Resulta asombrosamente fácil suscribirse, apuntarse o contratar los servicios de ciertas empresas, pero muy difícil librarse de ellas. Seguro que les ha ocurrido alguna vez. Para que pongas tu nombre, firma y número de cuenta corriente en un papel, las empresas te acosan por teléfono, te bombardean con publicidad, formularios y cartas, te envían sus correos electrónicos, mandan a tu casa a sus trabajadores, que deben sortear nuestra impaciencia, nuestros malos modos y el portazo en las narices. En definitiva, luchan con todos los medios a su alcance para que uno, usted o yo, contrate sus servicios y pague cierta cantidad al mes. Cuando uno quiere desentenderse de esas empresas (por diversos motivos: antojo, hartazgo, cambio de domicilio, mejores ofertas de otras firmas empresariales), es a uno a quien le toca comenzar la lucha. La lucha significa que esas empresas se olviden de tu nombre y de cobrarte.

Aún recuerdo las continuas visitas de los comerciales de Círculo de Lectores, donde por cierto compré buenos libros en lujosa edición. Años atrás claudiqué y puse mis datos personales en sus formularios. Luego quise borrarme. Pregunté cómo hacerlo a la mujer que me servía amablemente los libros y me aconsejó que redactara una carta. No salía de mi asombro: para apuntarte, ponen el mundo a tus pies; para borrarte, sólo hay impedimentos y peticiones escritas, igual que si uno quisiera contactar con un ministro. La otra opción era no comprar, y elegí ésta última. La parte del león se la llevó la trabajadora, que aún así debía pulsar cada mes mi timbre, hasta que, varias negativas después, dejó de acudir y la empresa de enviar la revista. De continuo, recibo llamadas de teléfono de la empresa a la que pertenece mi móvil, atosigándome con nuevas ofertas y canjeo de puntos. Y recibo llamadas de otras empresas de la competencia que me aconsejan que cambie de móvil y contrate sus servicios.
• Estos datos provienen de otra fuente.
(** ** Export *)

Definition ruleOf (r : ruleRow) : backupAlertRule :=
  MkBackupAlertRule (r_id r) (r_name r) (r_metric r) (r_target r) (r_url r) (negb (r_enabled r =? 0)) (r_created r).
(** [queryAll]: the rows of a query, scanned one by one. *)
Definition queryAll {A B} (ok : nat -> bool) (scan : A -> B) (rows : list A) : res string (list B) :=
  if ok 0%nat then Ok (map scan rows) else Err "api: querying backup data".
(** [seen t] is the database that the query of table [t] sees: a read-only transaction of
    PostgreSQL gives every statement its own snapshot, unless its isolation level is raised. *)
Definition ExportBackup (ok : string -> nat -> bool) (now : Z) (seen : string -> DB) : res string Bundle :=
  _ ← guard_err (ok "begin" 0%nat) "api: beginning export transaction";
  us ← queryAll (ok "users") id (ordered (users (seen "users")));
  ps ← queryAll (ok "projects") id (ordered (projects (seen "projects")));
  ms ← queryAll (ok "project_members") id (ordered (project_members (seen "project_members")));
  fs ← queryAll (ok "flows") f_row (ordered (flows (seen "flows")));
  vs ← queryAll (ok "flow_versions") id (ordered (flow_versions (seen "flow_versions")));
  cs ← queryAll (ok "connections") id (ordered (connections (seen "connections")));
  ks ← queryAll (ok "credentials") id (ordered (credentials (seen "credentials")));
  gs ← queryAll (ok "runtime_groups") id (ordered (runtime_groups (seen "runtime_groups")));
  ts ← queryAll (ok "runtime_enroll_tokens") id (ordered (runtime_enroll_tokens (seen "runtime_enroll_tokens")));
  ds ← queryAll (ok "devices") id (ordered (devices (seen "devices")));
  rs ← queryAll (ok "alert_rules") ruleOf (ordered (alert_rules (seen "alert_rules")));
  _ ← guard_err (ok "commit" 0%nat) "api: committing export transaction";
  Ok (MkBundle backupFormatVersion now us ps ms fs vs cs ks gs ts ds rs).

(** ** Restore *)

(** The columns of other tables that refer to a table's rows. *)
Definition references (db : DB) (table : string) : list (string * list (option string)) :=
  if decide (table = "users") then
    [("sessions", map (fun r => Some r.2) (sessions db)); ("project_members", map (fun m => Some (m_UserID m)) (project_members db))]
  else if decide (table = "projects") then
    [("project_members", map (fun m => Some (m_ProjectID m)) (project_members db)); ("flows", map (fun f => Some (f_ProjectID (f_row f))) (flows db));
     ("connections", map (fun c => Some (c_ProjectID c)) (connections db)); ("credentials", map (fun k => Some (k_ProjectID k)) (credentials db));
     ("environment_profiles", map (fun e => Some (e_project e)) (environment_profiles db))]
  else if decide (table = "flows") then
    [("flow_versions", map (fun v => Some (FlowID v)) (flow_versions db)); ("debug_pins", map (fun r => Some r.2) (debug_pins db));
     ("executions", map (fun r => Some r.2) (executions db)); ("dead_letters", map (fun r => Some r.2) (dead_letters db))]
  else if decide (table = "executions") then [("execution_node_io", map (fun r => Some r.2) (execution_node_io db))]
  else if decide (table = "runtime_groups") then
    [("runtime_enroll_tokens", map t_GroupName (runtime_enroll_tokens db)); ("devices", map d_GroupName (devices db))]
  else if decide (table = "runtime_enroll_tokens") then [("devices", map EnrollTokenID (devices db))]
  else if decide (table = "alert_rules") then [("alerts", map (fun r => Some r.2) (alerts db))]
  else [].
(** [DELETE FROM table] after the tables in [gone]: no row left refers to it. *)
Definition deletable (fk : bool) (db : DB) (gone : list string) (table : string) : bool :=
  negb fk || forallb (fun '(child, refs) => bool_decide (child ∈ gone) || forallb (fun r => negb (bool_decide (is_Some r))) refs) (references db table).
Definition restoreTables : list string :=
  ["debug_pins"; "execution_node_io"; "executions"; "dead_letters"; "alerts"; "project_members"; "flow_versions"; "flows"; "connections";
   "credentials"; "devices"; "runtime_enroll_tokens"; "runtime_groups"; "alert_rules"; "sessions"; "projects"; "users"].
Fixpoint clearTables (fk : bool) (ok : string -> nat -> bool) (db : DB) (gone tables : list string) : bool :=
  match tables with
  | [] => true
  | t :: tables' => ok t 0%nat && deletable fk db gone t && clearTables fk ok db (t :: gone) tables'
  end.

(** The inserts of one table: the keys and the references of every row are checked. *)
Definition conflict {A} `{Table A} (tbl : list A) (r : A) : bool :=
  bool_decide (pk r ∈ map pk tbl) || match alt r with Some x => bool_decide (x ∈ omap alt tbl) | None => false end.
Fixpoint insertAll {A} `{Table A} (ok : nat -> bool) (i : nat) (refOK : A -> bool) (tbl rows : list A) : res string (list A) :=
  match rows with
  | [] => Ok tbl
  | r :: rows' =>
      if ok i && negb (conflict tbl r) && refOK r then insertAll ok (S i) refOK (tbl ++ [r]) rows' else Err "api: restoring"
  end.
Definition has (fk : bool) (ids : list string) (x : string) : bool := negb fk || bool_decide (x ∈ ids).
Definition hasOpt (fk : bool) (ids : list string) (x : option string) : bool := match x with Some x => has fk ids x | None => true end.
Definition rowOfRule (r : backupAlertRule) : ruleRow :=
  MkRuleRow (a_ID r) (a_Name r) (Metric r) (TargetRuntimeID r) (WebhookURL r) (if Enabled r then 1 else 0) (a_CreatedAt r).

(** The transaction; an error rolls it back. *)
Definition restore (fk : bool) (ok : string -> nat -> bool) (db : DB) (b : Bundle) : res string DB :=
  _ ← guard_err (ok "begin" 0%nat) "api: beginning restore transaction";
  _ ← guard_err (clearTables fk ok db [] restoreTables) "api: clearing";
  us ← insertAll (ok "users") 1 (fun _ => true) [] (Users b);
  ps ← insertAll (ok "projects") 1 (fun _ => true) [] (Projects b);
  ms ← insertAll (ok "project_members") 1 (fun m => has fk (map p_ID ps) (m_ProjectID m) && has fk (map u_ID us) (m_UserID m)) [] (ProjectMembers b);
  fs ← insertAll (ok "flows") 1 (fun f => has fk (map p_ID ps) (f_ProjectID (f_row f))) [] (map (fun f => MkFlowRow f None) (Flows b));
  vs ← insertAll (ok "flow_versions") 1 (fun v => has fk (map (fun f => f_ID (f_row f)) fs) (FlowID v)) [] (FlowVersions b);
  cs ← insertAll (ok "connections") 1 (fun c => has fk (map p_ID ps) (c_ProjectID c)) [] (Connections b);
  ks ← insertAll (ok "credentials") 1 (fun k => has fk (map p_ID ps) (k_ProjectID k)) [] (Credentials b);
  gs ← insertAll (ok "runtime_groups") 1 (fun _ => true) [] (RuntimeGroups b);
  ts ← insertAll (ok "runtime_enroll_tokens") 1 (fun t => hasOpt fk (map g_Name gs) (t_GroupName t)) [] (RuntimeEnrollTokens b);
  ds ← insertAll (ok "devices") 1 (fun d => hasOpt fk (map g_Name gs) (d_GroupName d) && hasOpt fk (map t_ID ts) (EnrollTokenID d)) [] (Devices b);
  rs ← insertAll (ok "alert_rules") 1 (fun _ => true) [] (map rowOfRule (AlertRules b));
  _ ← guard_err (ok "commit" 0%nat) "api: committing restore transaction";
  Ok (MkDB us ps ms fs vs cs ks gs ts ds rs (environment_profiles db) [] [] [] [] [] [] (audit_log db)).
Definition RestoreBackup (fk : bool) (ok : string -> nat -> bool) (db : DB) (b : Bundle) : DB * res string unit :=
  match restore fk ok db b with Ok db' => (db', Ok tt) | Err e => (db, Err e) | Panic => (db, Panic) end.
Pero lo más alucinante es lo que me acaba de suceder en Ono (antes Retecal), donde tenía contratados los servicios de internet por cable. A finales de enero me mudé de piso. Hice las gestiones necesarias para que un empleado me llevara el cable a la nueva vivienda: fui a la tienda, y también hablé con ellos por teléfono para notificar mi mudanza. Las cartas, o sea las facturas, empezaron a llegar allí. Meses después, me mudé de ciudad. Llamé a un teléfono de Ono, me presenté en la tienda. Hice lo necesario para borrarme y prescindir de esos servicios. La mala salud y otros menesteres me tuvieron apartado de mi tierra. Por otro lado, soy un completo desastre en relación a mis cuentas corrientes: dicen que, si alguien se acostumbra a vivir entre letras, empeora su relación con los números, y en mi caso es cierto. Pero el otro día vi una carta de Ono en el domicilio antiguo, el del año pasado. Busqué el resto de cartas y las abrí: eran facturas de Ono que seguían llegando a aquella casa, el primer sitio donde contraté internet. Fui a la tienda a pedir explicaciones: llevaban meses (desde febrero) cobrándome servicios en un piso del que me había mudado dos casas antes, servicios que no me prestaban, y para cuya renuncia había ido a la tienda, llamado por teléfono y recibido a un chico que cambió el cable de piso. En la última carta la empresa daba cuenta de su error y, me dijeron en la tienda, señalaban el dinero que debían abonarme y me habían cobrado por nada. Mientras tanto, y aunque reciba lo que me sustrajeron por servicios no prestados, han estado manejando mi dinero. Librarse de una empresa, ya digo, es más difícil de lo que parece. Nunca me ha sucedido al revés: que la empresa no me cobre por sus servicios. Por lo visto, es un tipo de error insólito.